В. Н. Топоров в статье о значимых именах у Достоевского упоминает и о Маркеле с Зиновием, связывая их с Марком Ивановичем и Зиновием Прокофьевичем в «Господине Прохарчине» и отмечая, что Марк и Зиновий совмещаются в святцах 30 октября[29]. К этому можно добавить, что Марков в году тринадцать, а Зиновий один, то есть в антропонимической паре «Зиновий-Марк» отмечен Зиновий, и что в небогатых семьях существовала практика своеобразной экономии именин, когда (как известно, например, из «Лотерейного бала» Григоровича) второго, а то и третьего ребенка называли по тем святым, которые поминались в именины первенца или одного из родителей.
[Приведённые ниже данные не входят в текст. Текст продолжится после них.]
(** C20: calls and responses. Among front ends that make one call at a time per descriptor,
    whatever protocols do to sockets meanwhile: every such call is accepted and either refused
    with one response, or one event is dispatched, whose object belongs to this call and
    carries its message and a socket; until the response the object keeps that message,
    whatever other calls arrive, even when the pool has to grow; and a response finds its call,
    goes to the front end and puts exactly that object back. *)
Theorem back_end_calls system b calls :
  reachable system b calls →
  (∀ id m, calls !! id = Some m → ∃ e o, event_map_ b !! id = Some e ∧ objects b !! e = Some o ∧ buffer o = Some m) ∧
  (∀ id id' e, is_Some (calls !! id) → is_Some (calls !! id') → event_map_ b !! id = Some e → event_map_ b !! id' = Some e → id = id') ∧
  (∀ m, callable b calls m → ∃ b', receive system m b = Done b' ∧
     if refused system m then b' = send_to_wedge (refusal (stored m)) b else received b b' m) ∧
  (∀ s sk r m, heap b !! s = Some sk → calls !! get_socket_id sk = Some m → ∃ c e,
     event_map_ b !! get_socket_id sk = Some e ∧ class_of (message_type m) = Some c ∧
     imodule_library_response s r b = Done (release c e (send_to_wedge r b))).
Proof.
  intros Hr. pose proof (reachable_inv system b calls Hr) as Hi. split; [| split; [exact (i_inj _ _ Hi) | split]].
  - intros id m Hm. destruct (i_calls _ _ Hi id m Hm) as (e & o & E1 & E2 & E3 & _). eauto.
  - intros m Hc. destruct (receive_spec system m b calls Hi Hc) as (b' & E & H). exists b'. split; [exact E |].
    destruct (refused system m); apply H.
  - intros s sk r m Hs Hm. destruct (response_spec s sk r m b calls Hi Hs Hm) as (b' & c & e & E & _ & He & Hc & ->). eauto.
Qed.

(** ** Concrete calls *)

Definition sample_message (type fd : Z) (addr : sockaddr_in) : message :=
  {| message_type := type; fd := fd; source := "app"; m_domain := 2; m_type := SOCK_STREAM; m_protocol := 0; m_addr := addr; m_n := 5;
     m_secondfd := 0; m_buffer_length := 0; m_data := []; m_level_optname := (0, 0); m_optval := ([], 0) |}.
Definition no_addr : sockaddr_in := {| sin_addr := 0; sin_port := 0 |}.
Definition sample_system : Dispatcher.system := main (fun _ => false).
Definition accepted (s : nat) (fd : Z) (type : Z) : response := default_response s
  {| le_socket := s; le_message_type := type; le_fd := fd; le_source := "app" |} 0 0.

Definition after_socket : back_end :=
  match receive sample_system (sample_message WIFU_SOCKET 3 no_addr) initial with Done b => b | Fault _ => initial end.

Lemma back_end_calls_witness :
  reachable sample_system after_socket {[ 3 := socket_message (sample_message WIFU_SOCKET 3 no_addr) ]} ∧
  (∃ c e, imodule_library_response 100 (accepted 100 3 WIFU_SOCKET) after_socket =
     Done (release c e (send_to_wedge (accepted 100 3 WIFU_SOCKET) after_socket))).
Proof.
  assert (reachable sample_system after_socket {[ 3 := socket_message (sample_message WIFU_SOCKET 3 no_addr) ]}) as Hr.
  { apply (r_call sample_system initial ∅ (sample_message WIFU_SOCKET 3 no_addr) after_socket (r_start _)).
    - split; [reflexivity |]. exists None. vm_compute. reflexivity.
    - vm_compute. reflexivity. }
  split; [exact Hr |].
  assert (∃ sk, heap after_socket !! 100%nat = Some sk ∧ get_socket_id sk = 3) as (sk & Hs & Hid) by (vm_compute; eexists; split; reflexivity).
  destruct (back_end_calls sample_system after_socket _ Hr) as (_ & _ & _ & H).
  destruct (H 100%nat sk (accepted 100 3 WIFU_SOCKET) (socket_message (sample_message WIFU_SOCKET 3 no_addr)) Hs) as (c & e & _ & _ & E);
    [rewrite Hid; reflexivity | exists c, e; exact E].
Defined.

(** A call and its answer; the protocol reads the address of a connect call. *)
Definition round (m : message) (b : back_end) : outcome (option address_port * back_end) :=
  b ← receive sample_system m b;
  let e := default 0%nat (last (dispatched b)) in
  '(a, b) ← (if message_type m =? WIFU_CONNECT then '(a, b) ← read_address e b; mret (Some a, b) else mret (None, b));
  b ← imodule_library_response 100 (accepted 100 (fd m) (message_type m)) b;
  mret (a, b).

Fixpoint rounds (ms : list message) (b : back_end) : outcome (list (option address_port)) :=
  match ms with [] => mret [] | m :: ms => '(a, b) ← round m b; l ← rounds ms b; mret (a :: l) end.

Definition connect_to (port : Z) : message := sample_message WIFU_CONNECT 3 {| sin_addr := 16777343; sin_port := port |}.

(** The object of the eleventh connect call is that of the first, with its address: the call
    to port 11 connects to port 1. *)
Lemma stale_connect_address :
  (l ← rounds (sample_message WIFU_SOCKET 3 no_addr :: map connect_to [1; 2; 3; 4; 5; 6; 7; 8; 9; 10; 11]) initial;
   mret (omap (option_map get_port) l : list Z)) = Done [1; 2; 3; 4; 5; 6; 7; 8; 9; 10; 1].
Proof. vm_compute. reflexivity. Qed.

(** A receive call waits and a send call comes in on the same descriptor: [event_map_] keeps
    only the second, whose object both answers put back, so that it is in the pool twice. *)
Lemma waiting_call_forgotten :
  (b ← receive sample_system (sample_message WIFU_SOCKET 3 no_addr) initial;
   b ← receive sample_system (sample_message WIFU_RECV 3 no_addr) b;
   b ← receive sample_system (sample_message WIFU_SEND 3 no_addr) b;
   b ← imodule_library_response 100 (accepted 100 3 WIFU_SEND) b;
   b ← imodule_library_response 100 (accepted 100 3 WIFU_RECV) b;
   mret (bool_decide (NoDup (object_list_ (pools b SendEvent))))) = Done false.
Proof. vm_compute. reflexivity. Qed.

(** New sockets all have the same key: after a second socket call the first socket is not in
    the collection any more, and its next call fails the assertion. *)
Lemma second_socket_call_aborts :
  (b ← receive sample_system (sample_message WIFU_SOCKET 3 no_addr) initial;
   b ← receive sample_system (sample_message WIFU_SOCKET 4 no_addr) b;
   receive sample_system (sample_message WIFU_BIND 3 no_addr) b) = Fault AssertionFailure.
Proof. vm_compute. reflexivity. Qed.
Можно сказать, следовательно, что сюжетное родство Марка и Зиновия в «Господине Прохарчине» отражает антропонимическую стратегию их социальной среды, отчасти возводимую к календарному коду. Но имя Маркел, созвучное имени Марк и, скорей всего, связанное с ним этимологически, — все-таки совсем другое имя, и святые Маркелы поминаются в совсем другие дни (семь раз в году, причем с Марком Маркел совпадает 29 декабря, а вот с Зиновием и даже с распространенным Зосимой, у которого в году одиннадцать дней, не совпадает вообще). Притом имя Маркел — довольно редкое, особенно рядом с Марком, что видно по сравнительной частотности фамилий «Марков» и «Маркелов», а в дворянской среде Маркел и вовсе малоупотребителен.